A Beautiful Number of Exiles

In exile from seventeen, the seventh prime.    
In exile from a cake of pressed figs on a table.
In exile from wolverines and zampano bread.
In exile from a paradise of flashing swords.
We are in exile from girlhood, in a sense.
In exile from ink cradles of revolution.
In exile from circles of protest on the square.
In exile from an oxymoron spotlighted above.
In exile from the neo-alphabet of a first love.
In exile from pozzolan mixed with fly ash.
In exile from non-threats of nuclearism.
In exile from a bomb of ground tiger bone. 
We are in exile – a rogue hurricane’s eyelash.
In exile from iron robo-lilies under the sun.
In exile from light-bodied antipodean wine.
In exile – skin, tongue, and glyphs like ours.
In exile from palindromic primes in base 10,
we conjecture infinite numbers of exiles exist.

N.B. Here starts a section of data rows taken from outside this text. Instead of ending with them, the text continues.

(* ===== verification/Filename.v ===== *)
(** * Filename: util/logging.cc and db/filename.cc

    Numbers as text and the names of the files of a database, with the parser
    that recognises them.  [SetCurrentFile], which writes through the
    environment, is in Env.v. *)

From S2P Require Import Prelude CLib Coding.

(** ** util/logging.cc *)

Definition AppendNumberTo (str : bytes) (num : Z) : bytes := str ++ decimal num.
Definition NumberToString (num : Z) : bytes := AppendNumberTo [] num.

(** A digit of ["%02x"]. *)
Definition hex_digit (z : Z) : byte := if z <? 10 then zb (48 + z) else zb (87 + z).

Definition escape_char (c : byte) : bytes :=
  if (32 <=? bz c) && (bz c <=? 126) then [c]
  else lit "\x" ++ [hex_digit (bz c / 16); hex_digit (bz c mod 16)].

Fixpoint AppendEscapedStringTo (str value : bytes) : bytes :=
  match value with
  | [] => str
  | c :: value => AppendEscapedStringTo (str ++ escape_char c) value
  end.
Definition EscapeString (value : bytes) : bytes := AppendEscapedStringTo [] value.

(** [ConsumeChar(in, c)]: the result and what is left of the input. *)
Definition ConsumeChar (input : bytes) (c : byte) : bool * bytes :=
  match input with
  | x :: rest => if decide (x = c) then (true, rest) else (false, input)
  | [] => (false, input)
  end.

Definition kMaxUint64 : Z := 2^64 - 1.

(** The loop of [ConsumeDecimalNumber]; [None] is the overflow. *)
Fixpoint consume_loop (input : bytes) (v digits : Z) : option (Z * Z) * bytes :=
  match input with
  | [] => (Some (v, digits), [])
  | c :: rest =>
      if (48 <=? bz c) && (bz c <=? 57) then
        let delta := bz c - 48 in
        if (kMaxUint64 / 10 <? v) || ((v =? kMaxUint64 / 10) && (kMaxUint64 mod 10 <? delta))
        then (None, input)
        else consume_loop rest (u64 (u64 (v * 10) + delta)) (digits + 1)
      else (Some (v, digits), input)
  end.

(** [ConsumeDecimalNumber]: the value stored ([None]: left as it was), the
    result and what is left of the input. *)
Definition ConsumeDecimalNumber (input : bytes) : option Z * bool * bytes :=
  match consume_loop input 0 0 with
  | (None, rest) => (None, false, rest)
  | (Some (v, digits), rest) => (Some v, 0 <? digits, rest)
  end.

(** ** db/filename.cc *)

(** ["%06llu"] *)
Definition pad6 (number : Z) : bytes :=
  let d := decimal number in replicate (6 - length d) (zb 48) ++ d.

(** [snprintf] keeps at most 99 bytes, and the names are never so long. *)
Definition MakeFileName (name : bytes) (number : Z) (suffix : bytes) : bytes :=
  name ++ take 99 (lit "/" ++ pad6 number ++ lit "." ++ suffix).

Definition LogFileName (name : bytes) (number : Z) : bytes := MakeFileName name number (lit "log").
Definition TableFileName (name : bytes) (number : Z) : bytes := MakeFileName name number (lit "ldb").
Definition SSTTableFileName (name : bytes) (number : Z) : bytes := MakeFileName name number (lit "sst").
Definition DescriptorFileName (dbname : bytes) (number : Z) : bytes :=
  dbname ++ take 99 (lit "/MANIFEST-" ++ pad6 number).
Definition CurrentFileName (dbname : bytes) : bytes := dbname ++ lit "/CURRENT".
Definition LockFileName (dbname : bytes) : bytes := dbname ++ lit "/LOCK".
Definition TempFileName (dbname : bytes) (number : Z) : bytes := MakeFileName dbname number (lit "dbtmp").
Definition InfoLogFileName (dbname : bytes) : bytes := dbname ++ lit "/LOG".
Definition OldInfoLogFileName (dbname : bytes) : bytes := dbname ++ lit "/LOG.old".

Inductive FileType :=
  | kLogFile | kDBLockFile | kTableFile | kDescriptorFile | kCurrentFile | kTempFile | kInfoLogFile.

#[export] Instance FileType_eq_dec : EqDecision FileType.
Proof. solve_decision. Defined.

(** [ParseFileName]: the number and the type, or false. *)
Definition ParseFileName (fname : bytes) : option (Z * FileType) :=
  let rest := fname in
  if Slice.equal rest (lit "CURRENT") then Some (0, kCurrentFile)
  else if Slice.equal rest (lit "LOCK") then Some (0, kDBLockFile)
  else if Slice.equal rest (lit "LOG") || Slice.equal rest (lit "LOG.old") then Some (0, kInfoLogFile)
  else if Slice.starts_with rest (lit "MANIFEST-") then
    let rest := drop (length (lit "MANIFEST-")) rest in
    match ConsumeDecimalNumber rest with
    | (Some num, true, []) => Some (num, kDescriptorFile)
    | _ => None
    end
  else
    match ConsumeDecimalNumber rest with
    | (Some num, true, suffix) =>
        if Slice.equal suffix (lit ".log") then Some (num, kLogFile)
        else if Slice.equal suffix (lit ".sst") || Slice.equal suffix (lit ".ldb")
        then Some (num, kTableFile)
        else if Slice.equal suffix (lit ".dbtmp") then Some (num, kTempFile)
        else None
    | _ => None
    end.

(** ** Lemmas *)

Definition no_digit_head (l : bytes) : Prop :=
  match l with [] => True | c :: _ => is_digit c = false end.

Lemma digits_ge l : Forall (fun c => is_digit c = true) l -> forall v, 0 <= v -> v <= digits v l.
Proof.
  induction 1 as [|c l Hc _ IH]; intros v Hv; cbn; [lia|]. rewrite Hc.
  assert (48 <= bz c <= 57) by (unfold is_digit in Hc; lia).
  etrans; [|apply IH; lia]. lia.
Qed.

(** The loop on a run of digits: the exact value, or the overflow. *)
Lemma consume_loop_spec l rest v d :
  Forall (fun c => is_digit c = true) l -> no_digit_head rest -> 0 <= v <= kMaxUint64 ->
  if decide (digits v l <= kMaxUint64)
  then consume_loop (l ++ rest) v d = (Some (digits v l, d + Z.of_nat (length l)), rest)
  else (consume_loop (l ++ rest) v d).1 = None.
Proof.
  intros Hl Hrest. revert v d. induction Hl as [|c l Hc Hl IH]; intros v d Hv.
  - cbn [digits app length]. rewrite decide_True by lia.
    destruct rest as [|c rest]; cbn; [by rewrite Z.add_0_r|].
    cbn in Hrest. unfold is_digit in Hrest. cbn zeta in Hrest. rewrite Hrest. by rewrite Z.add_0_r.
  - cbn [app consume_loop digits]. unfold is_digit in Hc |- *. cbn zeta in *. rewrite Hc.
    assert (48 <= bz c <= 57) as Hd by lia. fold (is_digit c) in *.
    assert (0 <= 10 * v + (bz c - 48)) as H0 by lia.
    pose proof (digits_ge l Hl _ H0) as Hge.
    destruct (_ || _) eqn:Eo.
    + rewrite decide_False; [done|]. intros Hle.
      assert (10 * v + (bz c - 48) <= kMaxUint64) as Hle' by lia. unfold kMaxUint64 in *.
      apply orb_true_iff in Eo as [?%Z.ltb_lt|[?%Z.eqb_eq ?%Z.ltb_lt]%andb_true_iff];
        Z.to_euclidean_division_equations; lia.
    + assert (10 * v + (bz c - 48) <= kMaxUint64) as Hle.
      { apply orb_false_iff in Eo as [?%Z.ltb_ge Eo]. unfold kMaxUint64 in *.
        apply andb_false_iff in Eo as [?%Z.eqb_neq|?%Z.ltb_ge];
          Z.to_euclidean_division_equations; lia. }
      unfold kMaxUint64 in *. rewrite (u64_small (v * 10)), (u64_small (v * 10 + _)) by lia.
      replace (v * 10 + (bz c - 48)) with (10 * v + (bz c - 48)) by lia.
      specialize (IH (10 * v + (bz c - 48)) (d + 1) ltac:(lia)). cbn [length].
      case_decide; [|done]. rewrite IH. do 3 f_equal. lia.
Qed.

Lemma digits_zeros n l : digits 0 (replicate n (zb 48) ++ l) = digits 0 l.
Proof. induction n as [|n IH]; [done|]. cbn. done. Qed.

(** A padded number is consumed whole. *)
Lemma consume_number k n rest :
  0 <= n <= kMaxUint64 -> no_digit_head rest ->
  ConsumeDecimalNumber ((replicate k (zb 48) ++ decimal n) ++ rest) = (Some n, true, rest).
Proof.
  intros Hn Hrest. unfold kMaxUint64 in *.
  destruct (decimal_spec n ltac:(lia)) as (Hd & Hl & Hne & _).
  assert (Forall (fun c => is_digit c = true) (replicate k (zb 48) ++ decimal n)) as HF.
  { apply Forall_app. split; [by apply Forall_replicate|done]. }
  pose proof (consume_loop_spec _ rest 0 0 HF Hrest ltac:(unfold kMaxUint64; lia)) as H.
  rewrite digits_zeros, digits_decimal in H by lia. unfold kMaxUint64 in H.
  rewrite decide_True in H by lia. unfold ConsumeDecimalNumber. rewrite H.
  f_equal. f_equal. apply Z.ltb_lt. rewrite length_app.
  destruct (decimal n); [done|]. cbn [length]. lia.
Qed.

(** A name that starts with a digit is none of the fixed names. *)
Lemma ParseFileName_number l suffix :
  l <> [] -> Forall (fun c => is_digit c = true) l ->
  ParseFileName (l ++ suffix) =
    match ConsumeDecimalNumber (l ++ suffix) with
    | (Some num, true, suffix) =>
        if Slice.equal suffix (lit ".log") then Some (num, kLogFile)
        else if Slice.equal suffix (lit ".sst") || Slice.equal suffix (lit ".ldb")
        then Some (num, kTableFile)
        else if Slice.equal suffix (lit ".dbtmp") then Some (num, kTempFile)
        else None
    | _ => None
    end.
Proof.
  intros Hne Hl. destruct l as [|c l]; [done|]. inversion_clear Hl as [|? ? Hc _].
  unfold ParseFileName. rewrite !Slice.equal_spec.
  assert (forall s, option_map is_digit (head s) = Some false ->
    bool_decide ((c :: l) ++ suffix = s) = false) as H.
  { intros [|x s] Hx; [done|]. apply bool_decide_false. intros [= -> _]. cbn in Hx. congruence. }
  rewrite !H by reflexivity. cbn [orb].
  destruct (Slice.starts_with _ (lit "MANIFEST-")) eqn:E; [|done].
  apply Slice.starts_with_spec in E as [k E]. cbn in E. injection E as -> _. done.
Qed.

Lemma pad6_digits n : 0 <= n <= kMaxUint64 ->
  pad6 n <> [] /\ Forall (fun c => is_digit c = true) (pad6 n) /\ (length (pad6 n) <= 26)%nat.
Proof.
  unfold kMaxUint64. intros Hn. destruct (decimal_spec n ltac:(lia)) as (Hd & Hl & Hne & _).
  unfold pad6. split; [by intros [_ ?]%app_nil|]. split.
  - apply Forall_app. split; [by apply Forall_replicate|done].
  - rewrite length_app, length_replicate. lia.
Qed.

Lemma MakeFileName_eq name n suffix : 0 <= n <= kMaxUint64 -> (length suffix <= 5)%nat ->
  MakeFileName name n suffix = name ++ lit "/" ++ pad6 n ++ lit "." ++ suffix.
Proof.
  intros Hn Hs. unfold MakeFileName. rewrite take_ge; [done|].
  destruct (pad6_digits n Hn) as (_ & _ & Hl). revert Hl. generalize (pad6 n). intros l Hl.
  rewrite !length_app. cbn. lia.
Qed.

Lemma parse_numbered n suffix : 0 <= n <= kMaxUint64 ->
  ParseFileName (pad6 n ++ lit "." ++ suffix) =
    if Slice.equal (lit "." ++ suffix) (lit ".log") then Some (n, kLogFile)
    else if Slice.equal (lit "." ++ suffix) (lit ".sst") || Slice.equal (lit "." ++ suffix) (lit ".ldb")
    then Some (n, kTableFile)
    else if Slice.equal (lit "." ++ suffix) (lit ".dbtmp") then Some (n, kTempFile) else None.
Proof.
  intros Hn. destruct (pad6_digits n Hn) as (Hne & Hd & _).
  rewrite ParseFileName_number by done. unfold pad6.
  by rewrite (consume_number _ n (lit "." ++ suffix)).
Qed.

Lemma parse_manifest n : 0 <= n <= kMaxUint64 ->
  ParseFileName (lit "MANIFEST-" ++ pad6 n) = Some (n, kDescriptorFile).
Proof.
  intros Hn. unfold ParseFileName. rewrite !Slice.equal_spec.
  assert (forall s, ~ lit "MANIFEST-" `prefix_of` s ->
    bool_decide (lit "MANIFEST-" ++ pad6 n = s) = false) as H.
  { intros s Hs. apply bool_decide_false. intros <-. apply Hs. by eexists. }
  rewrite !H by (intros [k E]; by destruct k). cbn [orb].
  rewrite (proj2 (Slice.starts_with_spec _ _)) by (by eexists).
  rewrite drop_app_length. unfold pad6. rewrite <- (app_nil_r (_ ++ decimal n)).
  by rewrite consume_number.
Qed.

(** ** Properties *)

(** Every file name the database makes parses back to its number and type,
    once the directory is cut off. *)
Theorem ParseFileName_made dbname n : 0 <= n <= kMaxUint64 ->
  let base (f : bytes) := drop (length dbname + 1) f in
  ParseFileName (base (LogFileName dbname n)) = Some (n, kLogFile)
  /\ ParseFileName (base (TableFileName dbname n)) = Some (n, kTableFile)
  /\ ParseFileName (base (SSTTableFileName dbname n)) = Some (n, kTableFile)
  /\ ParseFileName (base (TempFileName dbname n)) = Some (n, kTempFile)
  /\ ParseFileName (base (DescriptorFileName dbname n)) = Some (n, kDescriptorFile)
  /\ ParseFileName (base (CurrentFileName dbname)) = Some (0, kCurrentFile)
  /\ ParseFileName (base (LockFileName dbname)) = Some (0, kDBLockFile)
  /\ ParseFileName (base (InfoLogFileName dbname)) = Some (0, kInfoLogFile)
  /\ ParseFileName (base (OldInfoLogFileName dbname)) = Some (0, kInfoLogFile).
Proof.
  intros Hn base. destruct (pad6_digits n Hn) as (_ & _ & Hl).
  assert (forall r, base (dbname ++ lit "/" ++ r) = r) as Hb.
  { intros r. unfold base. by rewrite <- drop_drop, drop_app_length. }
  unfold LogFileName, TableFileName, SSTTableFileName, TempFileName.
  rewrite !MakeFileName_eq by (done || (cbn; lia)). rewrite !Hb.
  do 4 (split; [by rewrite (parse_numbered n)|]). split.
  - unfold DescriptorFileName. rewrite take_ge.
    + change (lit "/MANIFEST-" ++ pad6 n) with (lit "/" ++ lit "MANIFEST-" ++ pad6 n).
      rewrite Hb. by apply parse_manifest.
    + revert Hl. generalize (pad6 n). intros l Hl. rewrite length_app. cbn. lia.
  - unfold CurrentFileName, LockFileName, InfoLogFileName, OldInfoLogFileName.
    change (lit "/CURRENT") with (lit "/" ++ lit "CURRENT"). change (lit "/LOCK") with (lit "/" ++ lit "LOCK").
    change (lit "/LOG") with (lit "/" ++ lit "LOG"). change (lit "/LOG.old") with (lit "/" ++ lit "LOG.old").
    rewrite !Hb. by vm_compute.
Qed.

Lemma ParseFileName_made_witness :
  ParseFileName (drop 3 (DescriptorFileName (lit "db") 5)) = Some (5, kDescriptorFile).
Proof.
  destruct (ParseFileName_made (lit "db") 5 ltac:(unfold kMaxUint64; lia)) as (_ & _ & _ & _ & H & _).
  exact H.
Defined.

(** [ConsumeDecimalNumber] consumes a maximal run of digits and stores its
    exact value, or refuses it when the value does not fit 64 bits. *)
Theorem ConsumeDecimalNumber_exact l rest :
  l <> [] -> Forall (fun c => is_digit c = true) l -> no_digit_head rest ->
  if decide (digits 0 l <= kMaxUint64)
  then ConsumeDecimalNumber (l ++ rest) = (Some (digits 0 l), true, rest)
  else (ConsumeDecimalNumber (l ++ rest)).1 = (None, false).
Proof.
  intros Hne Hl Hrest. unfold ConsumeDecimalNumber.
  pose proof (consume_loop_spec l rest 0 0 Hl Hrest ltac:(unfold kMaxUint64; lia)) as H.
  case_decide.
  - rewrite H. do 2 f_equal. apply Z.ltb_lt. destruct l; [done|]. cbn [length]. lia.
  - destruct (consume_loop (l ++ rest) 0 0) as [[[v d]|] r]; cbn in *; done.
Qed.

Lemma ConsumeDecimalNumber_exact_witness :
  (ConsumeDecimalNumber (lit "18446744073709551616.log")).1 = (None, false)
  /\ ConsumeDecimalNumber (lit "18446744073709551615.log") = (Some 18446744073709551615, true, lit ".log").
Proof.
  split.
  - apply (ConsumeDecimalNumber_exact (lit "18446744073709551616") (lit ".log"));
      [discriminate|repeat constructor|reflexivity].
  - apply (ConsumeDecimalNumber_exact (lit "18446744073709551615") (lit ".log"));
      [discriminate|repeat constructor|reflexivity].
Defined.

On the Dark Kiang Horses of War

A three-letter word—
                           We return from war,
say women who dream of airplanes
as robot-birds strafing the sky
                                                                or vice versa
who see dark kiang horses snorting
midnight
smoke-coils on a horizon
             designed by engineers who warn, do not enter.

This is not a war zone.
                                          This is a war zone.